Language matters, especially when it comes to legislation. Recently, we had proof of this when the Affordable Care Act nearly deflated thanks to an alternate interpretation of the phrase “established by the state.” Now, city officials in Portland, Maine, find themselves in a similar bind: confusion over the language in a recent bill to raise the city’s minimum wage to $10.10 an hour led city council to nearly double tipped workers’ wages, from $3.75 to $6.35 an hour, as of January 1. The accidental raise was met with dismay from restaurant owners and delight from labor organizers. Both dismay and delight, however, might be short-lived.
(Photo Credit: Alexius Horatius via Wikimedia Commons)

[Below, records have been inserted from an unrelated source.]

(** * Mail-merge generator (Project_S2.py): a shallow embedding

    The class [MailMergeGenerator] of [Project_S2.py] is embedded as a record
    of its six attributes together with one function per method.  Methods
    that mutate [self] take the state and return the new one; [try]/[except]
    is modelled with an explicit result type whose error case carries
    [str(e)].  The file system, the clock and the CSV reader are outside the
    program and appear as explicit arguments.

    Python strings are modelled by [string]; a character is read as the code
    point of the same number (0..255).  The output directory is a finite map
    from paths to file contents, one file per path string.  The methods
    of the class are modelled without what they print; the console appears
    in the model of [main]. *)

From Stdlib Require Import Ascii.
From Equations Require Import Equations.
From Equations.Prop Require Import Logic.
From stdpp Require Import gmap strings list fin_maps pretty sorting.

Local Open Scope nat_scope.
#[local] Arguments String.append : simpl nomatch.
#[local] Set Warnings "-clear-no-such-hyp".

(** ** The Python library functions the program calls *)

Module Py.

(** *** Results of code that may raise *)

Inductive result (A : Type) : Type :=
| Ok (a : A)
| Raise (msg : string).
Arguments Ok {A} a.
Arguments Raise {A} msg.

(** *** Strings *)

Definition newline : ascii := "010"%char.
Definition space : ascii := " "%char.

(** [s.startswith(p)], returning what follows [p]. *)
Fixpoint strip_prefix (p s : string) : option string :=
  match p, s with
  | "", _ => Some s
  | String a p', String b s' =>
      if decide (a = b) then strip_prefix p' s' else None
  | String _ _, "" => None
  end.

Lemma strip_prefix_Some p s r : strip_prefix p s = Some r ↔ s = p +:+ r.
Proof.
  revert s. induction p as [|a p IH]; intros s; simpl.
  - split; [by intros [= ->] | by intros ->].
  - destruct s as [|b s]; [split; [done | by intros [=]] |].
    case_decide as Hab.
    + subst b. rewrite IH. split; [by intros -> | by intros [= ->]].
    + split; [done | intros [= ? ?]; by subst].
Qed.

Lemma strip_prefix_app p r : strip_prefix p (p +:+ r) = Some r.
Proof. by apply strip_prefix_Some. Qed.

Lemma string_app_nil_r s : s +:+ "" = s.
Proof. induction s; simpl; by f_equal. Qed.

Lemma string_app_assoc s1 s2 s3 : (s1 +:+ s2) +:+ s3 = s1 +:+ s2 +:+ s3.
Proof. induction s1; simpl; by f_equal. Qed.

Lemma string_length_app s1 s2 :
  String.length (s1 +:+ s2) = String.length s1 + String.length s2.
Proof. induction s1; simpl; by f_equal. Qed.

Lemma string_length_zero s : String.length s = 0 → s = "".
Proof. by destruct s. Qed.

Lemma strip_prefix_length p s r :
  strip_prefix p s = Some r →
  String.length s = String.length p + String.length r.
Proof. intros ->%strip_prefix_Some. apply string_length_app. Qed.

(** *** [re.findall(re.escape(start) + '(.*?)' + re.escape(end), text)]

    The pattern is a literal, a lazy group of characters other than the
    newline (no [re.DOTALL]), and a literal.  [adv] is the scanner's
    must-advance flag: it is set after an empty match and refuses a second
    empty match at the same position. *)

(** The lazy group followed by the literal [e]: the shortest run of
    non-newline characters after which [e] follows.  Returns the group and
    the text after [e]. *)
Fixpoint lazy_group (e : string) (adv : bool) (s : string)
  : option (string * string) :=
  match (if adv && bool_decide (e = "") then None else strip_prefix e s) with
  | Some r => Some ("", r)
  | None =>
      match s with
      | String c s' =>
          if decide (c = newline) then None
          else prod_map (String c) id <$> lazy_group e false s'
      | "" => None
      end
  end.

(** One match attempt at the head of [s]. *)
Definition match_at (start e : string) (adv : bool) (s : string)
  : option (string * string) :=
  match strip_prefix start s with
  | Some r => lazy_group e (adv && bool_decide (start = "")) r
  | None => None
  end.

Lemma lazy_group_length e adv s g r :
  lazy_group e adv s = Some (g, r) →
  String.length s = String.length g + String.length e + String.length r
  ∧ (adv = true → 0 < String.length g + String.length e).
Proof.
  revert adv g r. induction s as [|c s IH]; intros adv g r; simpl.
  - destruct (adv && bool_decide (e = "")) eqn:Hadv; [done|].
    destruct (strip_prefix e "") as [r'|] eqn:He; [|done].
    intros [= <- <-]. apply strip_prefix_length in He. simpl in *.
    split; [lia|]. intros ->. simpl in Hadv.
    apply bool_decide_eq_false in Hadv. destruct e; [done | simpl; lia].
  - destruct (if adv && bool_decide (e = "") then None
              else strip_prefix e (String c s)) as [r'|] eqn:He.
    + intros [= <- <-].
      destruct (adv && bool_decide (e = "")) eqn:Hadv; [done|].
      apply strip_prefix_length in He. simpl in *. split; [lia|].
      intros ->. simpl in Hadv.
      apply bool_decide_eq_false in Hadv. destruct e; [done | simpl; lia].
    + destruct (decide (c = newline)); [done|].
      destruct (lazy_group e false s) as [[g' r']|] eqn:Hg; [|done].
      intros [= <- <-]. apply IH in Hg as [Hg _]. simpl. split; lia.
Qed.

Lemma match_at_length start e adv s g r :
  match_at start e adv s = Some (g, r) →
  String.length r ≤ String.length s
  ∧ (adv = true → String.length r < String.length s).
Proof.
  unfold match_at. destruct (strip_prefix start s) as [r'|] eqn:Hs; [|done].
  intros [Hlen Hadv]%lazy_group_length. apply strip_prefix_length in Hs.
  split; [lia|]. intros ->. simpl in Hadv.
  case_bool_decide as Hst; [subst start; simpl in *|].
  - specialize (Hadv eq_refl). lia.
  - destruct start; [done | simpl in *; lia].
Qed.

(** The scanning loop of [findall]: search the leftmost position at which
    the pattern matches, record the group, and go on after the match. *)
Equations? findall_from (start e : string) (adv : bool) (s : string)
  : list string by wf (2 * String.length s + (if adv then 0 else 1)) lt :=
  findall_from start e adv s with inspect (match_at start e adv s) := {
    | exist _ (Some (g, r)) Hm =>
        g :: findall_from start e
               (bool_decide (String.length r = String.length s)) r
    | exist _ None Hm with s := {
        | "" => []
        | String _ s' => findall_from start e false s' } }.
Proof.
  - apply match_at_length in Hm as [Hle Hadv].
    case_bool_decide; destruct adv; lia.
  - simpl. destruct adv; lia.
Qed.

Definition re_findall (start e text : string) : list string :=
  findall_from start e false text.

(** The loop's equations, by the outcome of the match attempt. *)
Lemma findall_from_match start e adv s g r :
  match_at start e adv s = Some (g, r) →
  findall_from start e adv s
  = g :: findall_from start e
           (bool_decide (String.length r = String.length s)) r.
Proof.
  intros Hs. funelim (findall_from start e adv s).
  - pose proof (eq_trans (eq_sym Hm) Hs) as Heq. clear -Heq. by simplify_eq.
  - clear -Hs Hm. congruence.
  - clear -Hs Hm. congruence.
Qed.
#[local] Hint Resolve sw_np_min sw_np_max sw_np_ptp sw_ax_or_new sw_append_axes
  sw_colorbar : sw_db.

Lemma sw_voronoi_colors v n cb : same_warnings (voronoi_colors v n cb).
Proof. unfold voronoi_colors. sw_tac. Qed.

(** After the choice of the colormap nothing in [voronoi_draw] warns. *)
Lemma voronoi_draw_warnings box a patches cb cm colors num w :
  warnings (snd (voronoi_draw box a patches cb cm colors num w)) =
  warnings (snd (voronoi_cmap cm cb num w)).
Proof.
  unfold voronoi_draw. rewrite bind_run.
  destruct (voronoi_cmap cm cb num w) as [[c|e] w1]; [|reflexivity].
  cbv zeta. cbn [snd].
  match goal with |- warnings (snd (?c ?w1)) = _ =>
    assert (S : same_warnings c) by sw_tac; apply (S w1)
  end.
Qed.

(** The warnings after [voronoi_plot], in terms of the colours chosen. *)
Lemma voronoi_plot_warnings v b ax cb cm w :
  match voronoi_colors v (length (polytopes v)) cb (snd (ax_or_new ax w)) with
  | (Return (colors, num), w2) =>
      warnings (snd (voronoi_plot v b ax cb cm w)) =
      warnings (snd (voronoi_cmap cm cb num w2))
  | (Raise _, _) => warnings (snd (voronoi_plot v b ax cb cm w)) = warnings w
  end.
Proof.
  unfold voronoi_plot. rewrite bind_run.
  pose proof (sw_ax_or_new ax w) as S0.
  destruct (total_ax_or_new ax w) as [a Ha].
  destruct (ax_or_new ax w) as [[a'|e] w1]; simpl in Ha, S0; [|discriminate].
  cbv zeta. cbn [snd]. rewrite bind_run, length_map.
  pose proof (sw_voronoi_colors v (length (polytopes v)) cb w1) as S1.
  destruct (voronoi_colors v (length (polytopes v)) cb w1) as [[[colors num]|e] w2];
    simpl in S1.
  - apply voronoi_draw_warnings.
  - cbn [snd]. congruence.
Qed.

“That’s never been part of the discussions we’ve had,” Mayor Michael Brennan told The Portland Press Herald. “It was very clear that we weren’t trying to move toward increasing the financial impact on restaurants.”
The error seems to have occurred thanks to a misunderstanding of state law regarding tip credits. Maine allows employers to deduct $3.75 – half the state’s minimum wage – from the amount paid tipped workers, with the provision that they’ll have to make up difference if the worker doesn’t earn minimum wage. When Portland’s city council voted to raise the minimum wage for the city, they unknowingly also gave tipped workers a raise. Restaurant owners would have to make up the gap between employees’ earnings and the new, citywide minimum wage, with only the $3.75 credit to offset the amount.
Mayor Brennan told The Portland Press Herald that city council might amend the ordinance before it goes into effect in 2016, although he didn’t mention specific measures. One possibility would be to create two minimum wages: one for tipped workers, and one for non-.
Labor leaders are rallying restaurant workers to petition the council to leave the mistake as is.
“I think Mayor Brennan and the council should be proud of the mistake that they made,” says Kennard Ray, the national policy director for Restaurant Opportunities Centers United, in an interview with BloombergPolitics.